# Game 72: Heat @ Hornets (3/29 8:00PM)



## Wade2Bosh (Mar 31, 2004)

*Friday, March 29, 2013 | 8:00 pm | TV: Sun Sports/NBA TV*








*@*









*Probable Starting Lineups*

    

    ​


----------



## Wade2Bosh (Mar 31, 2004)

Time to start a new streak.

Cant be looking ahead to Sunday. Hornets are a pretty tough team when healthy, and they have Ryan Anderson, who always hits about 900 3's against us.


----------



## doctordrizzay (May 10, 2011)

New Orleans crushed the nuggets a few days ago.


----------



## Jace (Sep 26, 2005)

They're perfectly built to hurt us. This could be painful.


----------



## Wade2Bosh (Mar 31, 2004)

> Ethan J. Skolnick ‏@EthanJSkolnick 57s
> Chalmers and Haslem sat out shootaround with ankle issues.
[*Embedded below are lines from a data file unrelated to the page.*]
(* ===== verification/Http.v ===== *)
(** * framework/src/http.js: requests over HTTP

    [axios] sends a request: it returns a response or rejects.  Since the code
    may send a request again, the answer depends on the number of the attempt.
    The cache of responses is the state. *)
From S2P Require Import Prelude JsValue RequestAll.
From Stdlib Require Import Ascii.
Local Open Scope Z_scope.

(** What [axios(config)] does: the response, or the error it throws. *)
Inductive axios_outcome :=
| Response (response : obj)
| Rejected (response : option obj) (code : val) (message : string).

Abbreviation http_cache := (gmap string obj).

Section Http.
Variable axios : nat -> obj -> axios_outcome.

Definition HTTP_OK : val := Num 200.

Definition _validateHttpResponse (response : obj) : bool := bool_decide (prop response "status" = HTTP_OK).

Definition performRequest (attempt : nat) (url : string) (params : obj) : obj :=
  match axios attempt (spread [("url", Str url)] params) with
  | Response r => r
  | Rejected (Some r) _ message => spread r [("message", Str message)]
  | Rejected None code message => [("status", code); ("message", Str message)]
  end.

(** [response.status.toString()[0]] *)
Definition status_digit (response : obj) : result string :=
  match prop response "status" with
  | Undef => Throw "Cannot read properties of undefined (reading 'toString')"
  | Null => Throw "Cannot read properties of null (reading 'toString')"
  | v => Ok (String.substring 0 1 (js_String v))
  end.

(** The [do ... while] loop: [retries] counts down after each attempt. *)
Fixpoint request_loop (n attempt : nat) (url : string) (params : obj) : result obj :=
  let response := performRequest attempt url params in
  digit ← status_digit response;
  if bool_decide (digit ∈ ["1"; "2"; "3"]) then Ok response
  else match n with
       | S (S m as n') => request_loop n' (S attempt) url params
       | _ => Ok response
       end.

Definition performRequestUntilSuccess (url : string) (params : obj) : result obj :=
  request_loop (Z.to_nat (number_or (prop params "retries") 0)) 0 url params.

(** [delete o[key]] *)
Definition without (o : obj) (key : string) : obj := filter (fun kv => kv.1 <> key) o.

(** [encodeURI]: the bytes of other characters than these are escaped. *)
Definition uri_chars : string :=
  "ABCDEFGHIJKLMNOPQRSTUVWXYZabcdefghijklmnopqrstuvwxyz0123456789;,/?:@&=+$-_.!~*'()#".
Definition upper_hex (n : nat) : string := default "" ((fun c => String c "") <$> String.get n "0123456789ABCDEF").
Fixpoint encodeURI (s : string) : string :=
  match s with
  | EmptyString => ""
  | String c s =>
      (if has_char c uri_chars then String c ""
       else "%" +:+ upper_hex (nat_of_ascii c / 16) +:+ upper_hex (nat_of_ascii c mod 16)) +:+ encodeURI s
  end.

Definition lower_get (v : val) : bool :=
  bool_decide (v ∈ [Str "get"; Str "GET"; Str "Get"; Str "gEt"; Str "geT"; Str "GEt"; Str "GeT"; Str "gET"]).

Definition cache_key (url : string) (params : obj) : option string :=
  match prop params "cacheTTL" with
  | Num ttl => if 0 <? ttl then Some (encodeURI url +:+ ":ttl=" +:+ string_of_Z ttl) else None
  | _ => None
  end.

Definition request (url : string) (params : obj) : eff http_cache obj :=
  let httpParams := without params "cacheTTL" in
  let httpParams := if truthy (prop httpParams "method") then httpParams else set_prop httpParams "method" (Str "get") in
  let key := if lower_get (prop httpParams "method") then cache_key url params else None in
  cached ← gets (fun c : http_cache => key ≫= fun k => c !! k);
  match cached with
  | Some response => ret response
  | None =>
      httpResponse ← lift (performRequestUntilSuccess url httpParams);
      if _validateHttpResponse httpResponse then
        let response := [("data", prop httpResponse "data"); ("headers", prop httpResponse "headers");
                         ("status", prop httpResponse "status"); ("statusText", prop httpResponse "statusText")] in
        match key with
        | Some k => modify (fun c => <[k := response]> c) ≫= fun _ => ret response
        | None => ret response
        end
      else ret httpResponse
  end.

Definition get_ (url : string) (params : obj) : eff http_cache obj := request url (spread params [("method", Str "get")]).
Definition head_ (url : string) (params : obj) : eff http_cache obj := request url (spread params [("method", Str "head")]).
Definition post_ (url : string) (params : obj) : eff http_cache obj := request url [("data", Object params); ("method", Str "post")].
Definition put_ (url : string) (params : obj) : eff http_cache obj := request url [("data", Object params); ("method", Str "put")].
Definition delete_ (url : string) (params : obj) : eff http_cache obj := request url (spread params [("method", Str "delete")]).
Definition connect_ (url : string) (params : obj) : eff http_cache obj := request url (spread params [("method", Str "connect")]).
Definition options_ (url : string) (params : obj) : eff http_cache obj := request url (spread params [("method", Str "options")]).
Definition trace_ (url : string) (params : obj) : eff http_cache obj := request url (spread params [("method", Str "trace")]).

(** ** Facts *)

(** Nothing but GET is cached. *)
Lemma post_uncached url params c :
  snd (post_ url params c) = c /\ fst (post_ url params c) = fst (post_ url params ∅).
Proof.
  unfold post_, request. cbn [prop without]. set (p := without _ _). change (lower_get (prop _ "method")) with false. cbn iota.
  unfold mbind, eff_bind, gets, lift. cbn. destruct (performRequestUntilSuccess url _) as [r|e]; [|done]. by destruct (_validateHttpResponse r).
Qed.

(** A request without a cache time neither reads nor writes the cache. *)
Lemma get_uncached url params c :
  prop (spread params [("method", Str "get")]) "cacheTTL" = Undef ->
  snd (get_ url params c) = c /\ fst (get_ url params c) = fst (get_ url params ∅).
Proof.
  intros Hn. unfold get_, request. set (p := spread _ _) in *. unfold cache_key. rewrite Hn.
  replace (if lower_get _ then None else None) with (@None string) by (by destruct (lower_get _)).
  cbn -[performRequestUntilSuccess without truthy lower_get].
  unfold mbind, eff_bind, gets, lift, modify. simpl.
  destruct (performRequestUntilSuccess _ _) as [r|e]; [|done]. by destruct (_validateHttpResponse r).
Qed.

Lemma request_loop_again url params n a d :
  status_digit (performRequest a url params) = Ok d -> d ∉ ["1"; "2"; "3"] ->
  request_loop (S (S n)) a url params = request_loop (S n) (S a) url params.
Proof. intros Hd Hn. cbn [request_loop]. by rewrite Hd, bind_ok, bool_decide_eq_false_2. Qed.

(** The answer with the first successful status is returned, and at most as
    many requests are sent as there are retries (at least one). *)
Lemma request_loop_first url params n k r : (k < Nat.max 1 n)%nat ->
  (forall i, (i < k)%nat -> exists d, status_digit (performRequest i url params) = Ok d /\ d ∉ ["1"; "2"; "3"]) ->
  performRequest k url params = r -> (exists d, status_digit r = Ok d /\ d ∈ ["1"; "2"; "3"]) ->
  request_loop n 0 url params = Ok r.
Proof.
  intros Hk Hfail Hr (d & Hd & Hin).
  enough (forall m a, (a + m = k)%nat -> (m < Nat.max 1 (n - a))%nat -> (a < Nat.max 1 n)%nat ->
            request_loop (n - a) a url params = Ok r) as H.
  { rewrite <- (Nat.sub_0_r n) at 1. apply (H k 0%nat); lia. }
  induction m as [|m IH]; intros a Ha Hm Hlt.
  - rewrite Nat.add_0_r in Ha. subst a. destruct (n - k)%nat as [|[|?]]; cbn [request_loop]; rewrite Hr, Hd, bind_ok;
      by rewrite bool_decide_eq_true_2.
  - destruct (Hfail a) as (d' & Hd' & Hnin); [lia|]. destruct (n - a)%nat as [|[|j]] eqn:E; [lia|lia|].
    rewrite (request_loop_again _ _ _ _ _ Hd' Hnin). replace (S j) with (n - S a)%nat by lia. apply IH; lia.
Qed.
End Http.

(** Cached answers are found by the address alone: a request with other
    parameters gets the answer to the first one. *)
Lemma cache_ignores_params :
  let axios := fun (_ : nat) (config : obj) =>
    Response [("status", Num 200); ("data", prop config "params")] in
  let ask n := get_ axios "http://host/api" [("params", Object [("page", Num n)]); ("cacheTTL", Num 1000)] in
  (fun r : result obj => match r with Ok o => prop o "data" | _ => Undef end) (fst ((ask 1 ≫= fun _ => ask 2) ∅))
  = Object [("page", Num 1)].
Proof. by vm_compute. Qed.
Game-time decisions.
> 
> Ethan J. Skolnick ‏@EthanJSkolnick
> ...





> Marc J. Spears ‏@SpearsNBAYahoo 1m
> Hornets guard Greivis Vasquez (sprained left ankle) will be out for tonight’s game against the Heat.


..


----------



## doctordrizzay (May 10, 2011)

I guess we don't really care about #1 seed as much as health. Which to me is good.

Id sit Wade, Chalmers, Haslem (probably better for the team). and really limit Lebron's minutes. Maybe have him play 25 tops. 

Cole
Miller
Battier
Bosh
Anderson. 

That'll be a nice starting line-up if Lebron doesn't play.


----------



## Wade2Bosh (Mar 31, 2004)

Mario is out. UD is a gametime decision, but he says he'll play


----------



## BlackNRed (Feb 9, 2005)

Should rest all the starters and focus on beating the Spurs so we win a potential tie break for home court.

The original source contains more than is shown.